Forces loyal to the Yemeni government are battling Al-Qaeda fighters who have exploited years of conflict to expand their presence in the impoverished country
Kuwait City (AFP) - Yemen's government delegation to peace talks left Kuwait on Monday after the rebel side rejected a draft peace plan proposed by the United Nations, its representatives said.
"We now leave Kuwait... but are not quitting the consultations and not ending them before August 7," said the delegation head, Foreign Minister Abdulmalek al-Mikhlafi.
UN envoy Ismail Ould Cheikh Ahmed set August 7 as the date for winding up the talks that began April but have failed to achieve any breakthrough towards ending Yemen's conflict.

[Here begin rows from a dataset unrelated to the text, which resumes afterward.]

Lemma missing_metadata_is_a_key_error_witness :
  (∃ w',
     make_confidence_report_spsa Faulty.lib "no_center.joblib" 0 60000
       0 10000 128 "test" None 40 new_world
     = (w', Raise (KeyError "center"))) ∧
  (∃ w',
     make_confidence_report_spsa Faulty.lib "no_max_val.joblib" 0 60000
       0 10000 128 "test" None 40 new_world
     = (w', Raise (KeyError "max_val"))).
Proof.
  split; eexists.
  - refine (missing_metadata_is_a_key_error Faulty.lib "no_center.joblib"
              0 60000 0 10000 128 "test" None 40 new_world eq_refl
              _ eq_refl _ _ eq_refl (or_introl eq_refl)).
    discriminate.
  - refine (missing_metadata_is_a_key_error Faulty.lib "no_max_val.joblib"
              0 60000 0 10000 128 "test" None 40 new_world eq_refl
              _ eq_refl _ _ eq_refl (or_intror eq_refl)).
    discriminate.
Defined.

Lemma metadata_must_be_numbers_witness :
  ∃ w',
    make_confidence_report_spsa Faulty.lib "bad_center.joblib" 0 60000
      0 10000 128 "test" None 40 new_world
    = (w', Raise TypeError).
Proof.
  eexists.
  refine (metadata_must_be_numbers Faulty.lib "bad_center.joblib"
            0 60000 0 10000 128 "test" None 40 new_world eq_refl
            _ eq_refl _ _ eq_refl (VStr "yes") (VFloat 1) eq_refl eq_refl
            (or_introl eq_refl)).
  discriminate.
Defined.

Lemma get_set_failure_is_passed_on_witness :
  ∃ w',
    make_confidence_report_spsa Demo.lib "model.joblib" 0 60000 0 10000
      128 "validation" None 40 new_world
    = (w', Raise (OtherError "no such set")).
Proof.
  assert (H : match (load_and_measure Demo.lib "model.joblib" 0 60000
                       0 10000 None new_world).2 with
              | Ok ms =>
                  base_eps_of (cls (m_factory ms)) = Ok 0.3%float ∧
                  get_set (m_dataset ms) "validation"
                  = Raise (OtherError "no such set")
              | Raise _ => False
              end)
    by (vm_compute; split; reflexivity).
  destruct (load_and_measure Demo.lib "model.joblib" 0 60000 0 10000 None
              new_world) as [w1 [ms | e]] eqn:Hms; [| destruct H].
  destruct H as [Hbase Hget]. eexists.
  exact (get_set_failure_is_passed_on Demo.lib "model.joblib" 0 60000
           0 10000 128 "validation" None 40 new_world w1 ms _ _
           Hms Hbase Hget).
Defined.
(** X24: the text path from end to end.  The package is a well-formed
    chunk stream that ends with the dictionary chunk and the material
    chunk, written for given lines and records, and holds no other chunk
    with one of their tags; the call of [replaceShader] on the index of
    these lines and records is defined and leaves the index [idx'].  Then
    [replaceShaderSource] returns true and the package it stores is the
    same chunk stream with the payloads of these two chunks replaced by
    those of [idx']: every other chunk is kept once, in order, and the two
    chunks are framed with the sizes of their new payloads. *)
Theorem text_package_rewritten
    (r : ShaderReplacer) (others : list (Z * list Z))
    (lines : list string) (records : list ShaderRecord)
    (shaderModel variant_ stage_ : Z) (source : string)
    (idx' : ShaderIndex) (log : option string) :
  mOriginalPackage r
  = stream_of (others ++ [(mDictionaryTag r, dictPayload lines);
                          (mMaterialTag r, matPayload records)]) →
  Forall wf_chunk (others ++ [(mDictionaryTag r, dictPayload lines);
                              (mMaterialTag r, matPayload records)]) →
  Forall (fun c => fst c ≠ mDictionaryTag r ∧ fst c ≠ mMaterialTag r) others →
  mDictionaryTag r ≠ mMaterialTag r →
  mDictionaryTag r ≠ DictionarySpirv →
  Forall (fun line => UberzMore.nul_free line = true) lines →
  Forall record_fits records →
  tails_at records →
  lines ≠ [] ∨ records ≠ [] →
  replaceShader
    (mkShaderIndex (mDictionaryTag r) (mMaterialTag r) (map stored records) lines)
    shaderModel variant_ stage_ source
  = Some (idx', log) →
  replaceShaderSource DictionarySpirv unflatten flattenDictionary compileSpirv
    r shaderModel variant_ stage_ source
  = Some (true,
          setEdited r
            (stream_of
               (others
                ++ [(mDictionaryTag r, dictPayload (mStringLines idx'));
                    (mMaterialTag r, matPayload (mShaderRecords idx'))]))).
Proof.
  intros Hpkg Hwf Hothers Hdm Hspirv Hnul Hfits Htails Hnonempty Hrep.
  set (d := mDictionaryTag r) in *. set (m := mMaterialTag r) in *.
  set (cs := others ++ [(d, dictPayload lines); (m, matPayload records)]) in *.
  set (idx := mkShaderIndex d m (map stored records) lines) in *.
  pose proof (parse_stream_of cs Hwf) as Hparse. rewrite <- Hpkg in Hparse at 1.
  set (cc := mkContainer (stream_of cs) (chunkTable 0 cs ∅)) in *.
  assert (Hwf' := Hwf). unfold cs in Hwf'.
  apply Forall_app in Hwf' as [_ Hwf'].
  apply Forall_cons in Hwf' as [[_ Hdsize] Hwf'].
  apply Forall_cons in Hwf' as [[_ Hmsize] _]. cbn [snd] in Hdsize, Hmsize.
  assert (Hd : ccChunks cc !! d
               = Some (length (stream_of others) + 12, length (dictPayload lines))%nat).
  { unfold cc, cs. cbn [ccChunks].
    rewrite (chunkTable_lookup others 0 ∅ d (dictPayload lines)
               [(m, matPayload records)]); [done|].
    cbn [map fst]. intros Hin. apply list_elem_of_singleton in Hin. done. }
  assert (Hm : ccChunks cc !! m
               = Some (length (stream_of (others ++ [(d, dictPayload lines)])) + 12,
                       length (matPayload records))%nat).
  { unfold cc, cs. cbn [ccChunks].
    replace (others ++ [(d, dictPayload lines); (m, matPayload records)])
      with ((others ++ [(d, dictPayload lines)]) ++ (m, matPayload records) :: [])
      by (by rewrite <- app_assoc).
    rewrite (chunkTable_lookup _ 0 ∅ m (matPayload records) []); [done|].
    apply not_elem_of_nil. }
  assert (Hdata : ccData cc
                  = stream_of others
                    ++ chunk_bytes d (dictPayload lines)
                    ++ chunk_bytes m (matPayload records)).
  { unfold cc, cs. cbn [ccData].
    by rewrite stream_of_app, !stream_of_cons, app_nil_r. }
  assert (Hidx : ShaderIndex_new d m cc = Some idx).
  { apply (ShaderIndex_new_payloads d m cc lines records
             (length (stream_of others) + 12) (length (dictPayload lines))
             (length (stream_of (others ++ [(d, dictPayload lines)])) + 12)
             (chunk_bytes m (matPayload records)) Hd); [|exact Hm| |done| |done|done|done].
    - rewrite Hdata. unfold chunk_bytes at 1.
      rewrite <- (app_assoc (le_bytes 8 d)), <- (app_assoc (le_bytes 4 _)).
      rewrite (app_assoc (le_bytes 8 d) (le_bytes 4 _)),
        (app_assoc (stream_of others)).
      apply drop_app_length'.
      rewrite !length_app, !le_bytes_length. lia.
    - rewrite Hdata, stream_of_app, stream_of_cons, app_nil_r. cbn [fst snd].
      unfold chunk_bytes at 3.
      rewrite (app_assoc (le_bytes 8 m)), (app_assoc (chunk_bytes d _)),
        (app_assoc (stream_of others)).
      rewrite drop_app_length'
        by (rewrite !length_app, !le_bytes_length; lia).
      by apply take_ge.
    - pose proof (length_lines_payload lines).
      unfold dictPayload in Hdsize. rewrite length_app in Hdsize. lia. }
  destruct (replaceShaderSource_text DictionarySpirv unflatten flattenDictionary
              compileSpirv r shaderModel variant_ stage_ source cc idx)
    as (copied & Hcopied & Hres); try done.
  { unfold hasChunk. fold m. by rewrite Hm. }
  { unfold hasChunk. fold d. by rewrite Hd. }
  rewrite Hres.
  assert (isEmpty idx = false) as ->.
  { unfold isEmpty, idx. apply bool_decide_eq_false_2.
    cbn [mStringLines mShaderRecords]. rewrite length_map. intros [H1 H2].
    destruct Hnonempty as [H|H]; apply H; by apply nil_length_inv. }
  rewrite Hrep. do 3 f_equal.
  fold d m in Hcopied. rewrite Hpkg in Hcopied.
  rewrite (cloneChunks_last_rewritten d m cs (m, matPayload records)) in Hcopied;
    [| done | unfold cs; by rewrite last_app | ].
  2:{ unfold kept. cbn [fst]. by rewrite bool_decide_eq_true_2 by (by right). }
  injection Hcopied as <-.
  unfold cs. rewrite filter_kept_others; [|done| |].
  2:{ unfold kept. cbn [fst]. by rewrite bool_decide_eq_true_2 by (by left). }
  2:{ unfold kept. cbn [fst]. by rewrite bool_decide_eq_true_2 by (by right). }
  rewrite writeChunks_chunks.
  destruct (replaceShader_tags idx shaderModel variant_ stage_ source idx' log Hrep)
    as [-> ->].
  by rewrite stream_of_app, !stream_of_cons, app_nil_r.
Qed.
(** * Horner Bible reading plan: chapter lists, daily selection, bookmark

    A shallow embedding of [horner_readings.py].  Python values are modelled
    as follows: [int] is [Z], [str] is [string] (ASCII), a list or tuple is a
    [list], an exception is a constructor of [exn] carried by [result], the
    bookmark file is a field of [Disk], and a value returned by
    [arrow.now()] is an [Arrow] record handed to the function that reads the
    clock. *)

From Stdlib Require Import ZArith List String Ascii Bool Lia.
Import ListNotations.
Open Scope string_scope.
Open Scope list_scope.
Open Scope Z_scope.

(** ** Exceptions and results *)

Inductive exn : Type :=
| ValueError (msg : string)
| ZeroDivisionError
| IndexError
| FileNotFoundError.

Inductive result (A : Type) : Type :=
| OK (a : A)
| Raise (e : exn).

Arguments OK {A} a.
Arguments Raise {A} e.

Definition bind {A B : Type} (c : result A) (k : A -> result B) : result B :=
  match c with
  | OK a => k a
  | Raise e => Raise e
  end.

Notation "x <- c ;; k" := (bind c (fun x => k))
  (at level 61, c at next level, right associativity).
Notation "' pat <- c ;; k" := (bind c (fun x => match x with pat => k end))
  (at level 61, pat pattern, c at next level, right associativity).

(** ** The Python builtins the program uses *)

Module Py.

(** [prepend c pieces] puts [c] in front of the first piece. *)
Definition prepend (c : ascii) (pieces : list string) : list string :=
  match pieces with
  | piece :: more => String c piece :: more
  | [] => [String c EmptyString]
  end.

(** [s.split(", ")]: the pieces between successive, non-overlapping
    occurrences of the separator, scanned from the left. *)
Fixpoint split_comma_space (s : string) : list string :=
  match s with
  | EmptyString => [EmptyString]
  | String c rest =>
      match rest with
      | String d rest' =>
          if (Ascii.eqb c "," && Ascii.eqb d " ")%bool
          then EmptyString :: split_comma_space rest'
          else prepend c (split_comma_space rest)
      | EmptyString => prepend c (split_comma_space rest)
      end
  end.

(** [a, b = parts]. *)
Definition unpack2 (parts : list string) : result (string * string) :=
  match parts with
  | [a; b] => OK (a, b)
  | [] | [_] => Raise (ValueError "not enough values to unpack (expected 2)")
  | _ => Raise (ValueError "too many values to unpack (expected 2)")
  end.

(** The ASCII characters [int()] skips around a literal: tab to carriage
    return, and the space. *)
Definition is_space (c : ascii) : bool :=
  let n := Z.of_N (N_of_ascii c) in
  ((9 <=? n) && (n <=? 13) || (n =? 32))%bool.

(** The ASCII characters [str.strip()] removes: those, and the four
    separators before the space. *)
Definition is_str_space (c : ascii) : bool :=
  let n := Z.of_N (N_of_ascii c) in
  ((9 <=? n) && (n <=? 13) || (28 <=? n) && (n <=? 32))%bool.

Definition digit_value (c : ascii) : option Z :=
  let n := Z.of_N (N_of_ascii c) in
  if ((48 <=? n) && (n <=? 57))%bool then Some (n - 48) else None.

Fixpoint lstrip (space : ascii -> bool) (cs : list ascii) : list ascii :=
  match cs with
  | c :: rest => if space c then lstrip space rest else cs
  | [] => []
  end.

Definition strip (space : ascii -> bool) (cs : list ascii) : list ascii :=
  rev (lstrip space (rev (lstrip space cs))).

(** Decimal digits, single underscores allowed between two digits.
    [after_digit] tells whether the previous character was a digit. *)
Fixpoint digits (acc : Z) (after_digit : bool) (cs : list ascii) : option Z :=
  match cs with
  | [] => if after_digit then Some acc else None
  | c :: rest =>
      match digit_value c with
      | Some d => digits (10 * acc + d) true rest
      | None =>
          if (Ascii.eqb c "_" && after_digit)%bool
          then digits acc false rest
          else None
      end
  end.

(** [int(s)] for a string [s], base 10. *)
Definition int (s : string) : result Z :=
  let parsed :=
    match strip is_space (list_ascii_of_string s) with
    | "+"%char :: ds => digits 0 false ds
    | "-"%char :: ds => option_map Z.opp (digits 0 false ds)
    | ds => digits 0 false ds
    end in
  match parsed with
  | Some n => OK n
  | None => Raise (ValueError "invalid literal for int() with base 10")
  end.

(** [range(start, stop)]. *)
Definition range (start stop : Z) : list Z :=
  map (fun k => start + Z.of_nat k) (seq 0 (Z.to_nat (stop - start))).

(** [len(l)]. *)
Definition len {A : Type} (l : list A) : Z := Z.of_nat (List.length l).

(** [l[i]]: a negative index counts from the end, an index out of range
    raises. *)
Definition getitem {A : Type} (l : list A) (i : Z) : result A :=
  let j := if i <? 0 then i + len l else i in
  if (0 <=? j)%Z
  then match nth_error l (Z.to_nat j) with
       | Some x => OK x
       | None => Raise IndexError
       end
  else Raise IndexError.

(** [a % b] on integers: the sign of the result follows [b], as with
    [Z.modulo]; a zero divisor raises. *)
Definition mod_ (a b : Z) : result Z :=
  if b =? 0 then Raise ZeroDivisionError else OK (a mod b).

(** The character of a decimal digit, [0 <= d < 10]. *)
Definition digit_char (d : Z) : ascii := ascii_of_N (Z.to_N (48 + d)).

(** The decimal digits of [n >= 0] in front of [acc], the last digit
    first; [fuel] bounds the number of digits. *)
Fixpoint decimal (fuel : nat) (n : Z) (acc : list ascii) : list ascii :=
  match fuel with
  | O => acc
  | S fuel' =>
      let acc' := digit_char (n mod 10) :: acc in
      if n / 10 =? 0 then acc' else decimal fuel' (n / 10) acc'
  end.

(** [str(n)] for an integer. *)
Definition str_int (n : Z) : string :=
  let magnitude := Z.abs n in
  let ds := decimal (S (Z.to_nat (Z.log2 magnitude))) magnitude [] in
  string_of_list_ascii (if n <? 0 then "-"%char :: ds else ds).

(** [s.strip()]. *)
Definition str_strip (s : string) : string :=
  string_of_list_ascii (strip is_str_space (list_ascii_of_string s)).

(** [", ".join(pieces)]. *)
Fixpoint join_comma_space (pieces : list string) : string :=
  match pieces with
  | [] => EmptyString
  | piece :: more =>
      match more with
      | [] => piece
      | _ :: _ => (piece ++ ", " ++ join_comma_space more)%string
      end
  end.

(** [", " in s]. *)
Fixpoint has_comma_space (s : string) : bool :=
  match s with
  | EmptyString => false
  | String c rest =>
      match rest with
      | String d _ =>
          (Ascii.eqb c "," && Ascii.eqb d " " || has_comma_space rest)%bool
      | EmptyString => false
      end
  end.

End Py.

(** ** BibleChapter *)

Record BibleChapter : Type := mkBibleChapter {
  book : string;
  chapter : Z
}.

(** [BibleChapter(book=..., chapter=...)].  The chapter the caller passes is
    an [int], on which [int(str(chapter).strip())] is the identity. *)
Definition BibleChapter_init (book : string) (chapter : Z) : result BibleChapter :=
  if String.eqb book ""
  then Raise (ValueError "BibleChapter() book must be specified")
  else if chapter =? -1
  then Raise (ValueError "BibleChapter() chapter must be specified")
  else OK {| book := book; chapter := chapter |}.

(** ** get_chapter_readings_from_yaml *)

(** The first two statements of the loop body: split the item into book and
    total chapters, and make the chapters an integer. *)
Definition parse_item (item : string) : result (string * Z) :=
  '(bible_book, total_chapters) <- Py.unpack2 (Py.split_comma_space item) ;;
  total_chapters <- Py.int total_chapters ;;
  OK (bible_book, total_chapters).

(** The inner loop, [for chapter in range(1, total_chapters + 1)], appending
    to [readings_list]. *)
Fixpoint append_chapters (bible_book : string) (chapters : list Z)
    (readings_list : list BibleChapter) : result (list BibleChapter) :=
  match chapters with
  | [] => OK readings_list
  | chapter :: more =>
      bc <- BibleChapter_init bible_book chapter ;;
      append_chapters bible_book more (readings_list ++ [bc])
  end.

(** The outer loop, [for item in items]. *)
Fixpoint readings_loop (items : list string)
    (readings_list : list BibleChapter) : result (list BibleChapter) :=
  match items with
  | [] => OK readings_list
  | item :: more =>
      '(bible_book, total_chapters) <- parse_item item ;;
      readings_list <-
        append_chapters bible_book (Py.range 1 (total_chapters + 1)) readings_list ;;
      readings_loop more readings_list
  end.

Definition get_chapter_readings_from_yaml (items : list string)
  : result (list BibleChapter) :=
  readings_loop items [].

(** ** The embedded configuration, as [yaml.safe_load(BIBLE_YAML)] yields it *)

Module Config.

Definition readings_start : Z := 0.
Definition readings_end : Z := 364.
(** [e instanceof Error ? e.message : String(e)] *)
Definition errorMessage (e : JsThrown) : string :=
  match e with
  | JsError m => m
  | JsValue s => s
  end.

(** The result of evaluating a call that may throw. *)
Inductive Outcome (A : Type) : Type :=
| Returned (a : A)
| Thrown (e : JsThrown).
Arguments Returned {A} a.
Arguments Thrown {A} e.

(** Truthiness of a [string | null] value: [null] and the empty string are
    falsy. *)
Definition truthy (s : option string) : bool :=
  match s with
  | Some EmptyString => false
  | Some _ => true
  | None => false
  end.

(** [n.toString(16)] for a non-negative integer. *)
Definition toString16 (n : N) : string :=
  match n with
  | N0 => "0"
  | Npos p => HexString.Raw.of_pos p ""
  end.

(* ====================================================================== *)
(** ** Chain data *)

(** A [PublicKey] is represented by its base58 text: [equals] is equality of
    the 32 bytes, which base58 renders injectively, and [toBase58] is the
    identity. *)
Definition PublicKey : Type := string.
Definition toBase58 (k : PublicKey) : string := k.
Definition pk_equals (a b : PublicKey) : bool := String.eqb a b.

Definition Buffer : Type := list Byte.byte.

Record AccountMeta : Type := {
  pubkey : PublicKey;
  isSigner : bool;
  isWritable : bool;
}.

(** One role of an instruction's account template ([abi/accounts]). *)
Record AccountSpec : Type := {
  role : string;
  signer : bool;
  writable : bool;
}.

Inductive Instruction : Type :=
| SetComputeUnitLimit (units : Z)
| SystemCreateAccount (fromPubkey newAccountPubkey : PublicKey)
                      (lamports space : Z) (owner : PublicKey)
| CreateAssociatedTokenAccount (payer ata ataOwner mint : PublicKey)
| ProgramInstruction (programId : PublicKey) (keys : list AccountMeta)
                     (data : Buffer).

"We will return any minute... if the other side agrees to sign" the UN proposal, which was accepted by the government but rejected by the rebels, Mikhlafi told reporters at Kuwait airport.
Government delegation spokesman Mohammed al-Emrani earlier told AFP: "We are leaving today after having completed our part in the talks.
"The ball is now in the rebels' court."
The delegation was returning to Riyadh, where it is based, after informing the UN envoy that it was ready to sign the proposed peace plan, Emrani said.
Ould Cheikh Ahmed said he has received a letter from the government delegation agreeing to a "draft peace agreement proposed by the United Nations to resolve the conflict in Yemen".
"The departure of the government of Yemen delegation from Kuwait is not a departure from the peace talks," the envoy said in a statement.
He said he will hold intensive talks with the Huthis and their allies.
The Iran-backed Huthi rebels and their allies, former president Ali Abdullah Saleh's loyalists, rejected the peace plan on Sunday, saying it was incomplete.
"The other party now has the key to make the talks fail or succeed... If they agree to the plan, our delegation will return," Emrani said.
Mikhlafi lashed out at the rebels for rejecting the peace plan.
"This Huthi-Saleh alliance will never accept any peace deal that does not legitimise their coup," Mikhlafi said.
The government delegation's decision to leave host country Kuwait came after a meeting with the UN envoy.
The government delegation had been due to quit negotiations and leave Kuwait on Saturday but cancelled the decision after Ould Cheikh Ahmed presented the draft peace plan.
According to the government, the draft plan calls for the rebels to withdraw from the capital Sanaa and two major cities, hand over heavy arms and return state institutions they seized in September 2014.
- Rebels want unity govt first -
The rebels said that first a national unity government must be formed and a new consensus president appointed to oversee the transition.
Yemen, home to what the United States sees as Al-Qaeda's deadliest franchise, descended into chaos after the 2012 ouster of longtime strongman Saleh.
Security deteriorated further after the Huthis swept into Sanaa and pushed south, forcing President Abedrabbo Mansour Hadi's government to flee into exile in March last year.
The United Nations says the conflict has killed more than 6,400 people and displaced 2.8 million since then, when a Saudi-led Arab coalition launched a military campaign in support of Hadi.
On Monday, shelling from Yemen killed four people in the Jazan border region of Saudi Arabia, authorities in the kingdom said.